* _Task to complete_: Once the line containing "MkUnitSummary (wu_Name u) (wu_State u) (wu_Availability u) x" has been written out, stop; until then, restate each line of the entries below word for word from the first.

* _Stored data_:
Definition unit_fields : list (field UnitSummary) := [
  mk_field "name" false wu_Name (λ x u,
    MkUnitSummary x (wu_State u) (wu_Availability u) (wu_HistoryAvailability u)
      (wu_ConsecutiveFailures u) (wu_LastSuccessMS u) (wu_Speed u) (wu_Checks u) (wu_Speeds u));
  mk_field "state" false wu_State (λ x u,
    MkUnitSummary (wu_Name u) x (wu_Availability u) (wu_HistoryAvailability u)
      (wu_ConsecutiveFailures u) (wu_LastSuccessMS u) (wu_Speed u) (wu_Checks u) (wu_Speeds u));
  mk_field "availability_pct" false wu_Availability (λ x u,
    MkUnitSummary (wu_Name u) (wu_State u) x (wu_HistoryAvailability u)
      (wu_ConsecutiveFailures u) (wu_LastSuccessMS u) (wu_Speed u) (wu_Checks u) (wu_Speeds u));
  mk_field "history_availability_pct" false wu_HistoryAvailability (λ x u,
    MkUnitSummary (wu_Name u) (wu_State u) (wu_Availability u) x
      (wu_ConsecutiveFailures u) (wu_LastSuccessMS u) (wu_Speed u) (wu_Checks u) (wu_Speeds u));
  mk_field "consecutive_failures" false wu_ConsecutiveFailures (λ x u,
    MkUnitSummary (wu_Name u) (wu_State u) (wu_Availability u) (wu_HistoryAvailability u)
      x (wu_LastSuccessMS u) (wu_Speed u) (wu_Checks u) (wu_Speeds u));
  mk_field "last_success_ms" true wu_LastSuccessMS (λ x u,
    MkUnitSummary (wu_Name u) (wu_State u) (wu_Availability u) (wu_HistoryAvailability u)
      (wu_ConsecutiveFailures u) x (wu_Speed u) (wu_Checks u) (wu_Speeds u));
  mk_field "speed" true wu_Speed (λ x u,
    MkUnitSummary (wu_Name u) (wu_State u) (wu_Availability u) (wu_HistoryAvailability u)
      (wu_ConsecutiveFailures u) (wu_LastSuccessMS u) x (wu_Checks u) (wu_Speeds u));
  mk_field "checks" true wu_Checks (λ x u,
    MkUnitSummary (wu_Name u) (wu_State u) (wu_Availability u) (wu_HistoryAvailability u)
      (wu_ConsecutiveFailures u) (wu_LastSuccessMS u) (wu_Speed u) x (wu_Speeds u));
  mk_field "speeds" true wu_Speeds (λ x u,
    MkUnitSummary (wu_Name u) (wu_State u) (wu_Availability u) (wu_HistoryAvailability u)
      (wu_ConsecutiveFailures u) (wu_LastSuccessMS u) (wu_Speed u) (wu_Checks u) x)].

#[export] Instance unit_codec : JsonCodec UnitSummary :=
  struct_codec unit_fields (MkUnitSummary "" "" f_zero f_zero 0 0 None [] []).

Definition summary_fields : list (field Summary) := [
  mk_field "generated_at_ms" false sm_GeneratedAtMS (λ x s, MkSummary x (sm_Units s));
  mk_field "units" false sm_Units (λ x s, MkSummary (sm_GeneratedAtMS s) x)].

#[export] Instance summary_codec : JsonCodec Summary := struct_codec summary_fields (MkSummary 0 []).

Definition response_fields : list (field Response) := [
  mk_field "version" false rs_Version (λ x r,
    MkResponse x (rs_ID r) (rs_Type r) (rs_Payload r) (rs_Summary r));
  mk_field "id" false rs_ID (λ x r,
    MkResponse (rs_Version r) x (rs_Type r) (rs_Payload r) (rs_Summary r));
  mk_field "type" false rs_Type (λ x r,
    MkResponse (rs_Version r) (rs_ID r) x (rs_Payload r) (rs_Summary r));
  mk_field "payload" false rs_Payload (λ x r,
    MkResponse (rs_Version r) (rs_ID r) (rs_Type r) x (rs_Summary r));
  mk_field "summary" true rs_Summary (λ x r,
    MkResponse (rs_Version r) (rs_ID r) (rs_Type r) (rs_Payload r) x)].

#[export] Instance response_codec : JsonCodec Response :=
  struct_codec response_fields (MkResponse "" "" "" (MkPayload 0 "") None).

(** ** Operations *)

Definition EncodeRequest (r : Request) : option string := Marshal r.
Definition EncodeResponse (r : Response) : option string := Marshal r.

Inductive DecodeError :=
  | Malformed
  | ErrVersionMismatch (got : string).

(** Both results of the source: the request is meaningful on a version
    mismatch. *)
Definition DecodeRequest (line : string) : Request * option DecodeError :=
  match Unmarshal line with
  | None => (zero_request, Some Malformed)
  | Some r =>
      if negb (String.eqb (rq_Version r) Version) then (r, Some (ErrVersionMismatch (rq_Version r)))
      else (r, None)
  end.

Definition DecodeResponse (line : string) : option Response := Unmarshal line.

Definition NewPong (req : Request) : Response :=
  MkResponse Version (rq_ID req) TypePong (MkPayload (pl_Timestamp (rq_Payload req)) "") None.

Definition NewSummary (id : string) (s : Summary) : Response :=
  MkResponse Version id TypeSummary (MkPayload 0 "") (Some s).

Definition NewError (id msg : string) : Response :=
  MkResponse Version id TypeError (MkPayload 0 msg) None.

Example decode_lenient :
  DecodeRequest ("{" +:+ quote "VERSION" +:+ ":" +:+ quote "0.1" +:+ "," +:+ quote "id" +:+ ":"
    +:+ quote "7" +:+ "," +:+ quote "extra" +:+ ":[1]," +:+ quote "type" +:+ ":null}")
  = (MkRequest "0.1" "7" "" (MkPayload 0 ""), None).
Proof. vm_compute. reflexivity. Qed.

Example encode_ping :
  EncodeRequest (MkRequest Version "1" TypePing (MkPayload 5 "")) =
  Some ("{" +:+ quote "version" +:+ ":" +:+ quote "0.1" +:+ "," +:+ quote "id" +:+ ":" +:+
    quote "1" +:+ "," +:+ quote "type" +:+ ":" +:+ quote "ping" +:+ "," +:+ quote "payload" +:+
    ":{" +:+ quote "timestamp" +:+ ":5}}").
Proof. vm_compute. reflexivity. Qed.

(** ** Lemmas: what survives encoding and decoding *)

Lemma survives_payload p :
  in_int64 (pl_Timestamp p) → valid_utf8 (pl_Message p) → survives 1 p.
Proof.
  destruct p as [t m]. simpl. intros Ht Hm. apply (struct_survives 0); [lia|].
  next_field ltac:(by apply survives_int). next_field ltac:(by apply survives_string). done.
Qed.

Definition request_ok (r : Request) : Prop :=
  valid_utf8 (rq_Version r) ∧ valid_utf8 (rq_ID r) ∧ valid_utf8 (rq_Type r) ∧
  in_int64 (pl_Timestamp (rq_Payload r)) ∧ valid_utf8 (pl_Message (rq_Payload r)).

Lemma survives_request r : request_ok r → survives 2 r.
Proof.
  destruct r as [v i t p]. unfold request_ok. simpl. intros (Hv & Hi & Ht & H1 & H2).
  apply (struct_survives 1); [lia|]. do 3 next_field ltac:(by apply survives_string).
  next_field ltac:(by apply survives_payload). done.
Qed.

Lemma survives_check c : in_int64 (wc_TimeMS c) → survives 1 c.
Proof.
  destruct c as [t b]. simpl. intros Ht. apply (struct_survives 0); [lia|].
  next_field ltac:(by apply survives_int). next_field ltac:(by apply survives_bool). done.
Qed.

Lemma survives_speed c : in_int64 (ws_TimeMS c) → float_ok (ws_Mbps c) → survives 1 c.
Proof.
  destruct c as [t b]. simpl. intros Ht Hb. apply (struct_survives 0); [lia|].
  next_field ltac:(by apply survives_int). next_field ltac:(by apply survives_float). done.
Qed.

Definition speed_summary_ok (s : SpeedSummary) : Prop :=
  in_int64 (sp_Count s) ∧ float_ok (sp_MinMbps s) ∧ float_ok (sp_AvgMbps s) ∧
  float_ok (sp_MaxMbps s) ∧ float_ok (sp_LatestMbps s).

Lemma survives_speed_summary s : speed_summary_ok s → survives 1 s.
Proof.
  destruct s as [c mi av ma la]. unfold speed_summary_ok. simpl. intros (? & ? & ? & ? & ?).
  apply (struct_survives 0); [lia|]. next_field ltac:(by apply survives_int).
  do 4 next_field ltac:(by apply survives_float). done.
Qed.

* _Written solution_:
Definition unit_fields : list (field UnitSummary) := [
  mk_field "name" false wu_Name (λ x u,
    MkUnitSummary x (wu_State u) (wu_Availability u) (wu_HistoryAvailability u)
      (wu_ConsecutiveFailures u) (wu_LastSuccessMS u) (wu_Speed u) (wu_Checks u) (wu_Speeds u));
  mk_field "state" false wu_State (λ x u,
    MkUnitSummary (wu_Name u) x (wu_Availability u) (wu_HistoryAvailability u)
      (wu_ConsecutiveFailures u) (wu_LastSuccessMS u) (wu_Speed u) (wu_Checks u) (wu_Speeds u));
  mk_field "availability_pct" false wu_Availability (λ x u,
    MkUnitSummary (wu_Name u) (wu_State u) x (wu_HistoryAvailability u)
      (wu_ConsecutiveFailures u) (wu_LastSuccessMS u) (wu_Speed u) (wu_Checks u) (wu_Speeds u));
  mk_field "history_availability_pct" false wu_HistoryAvailability (λ x u,
    MkUnitSummary (wu_Name u) (wu_State u) (wu_Availability u) x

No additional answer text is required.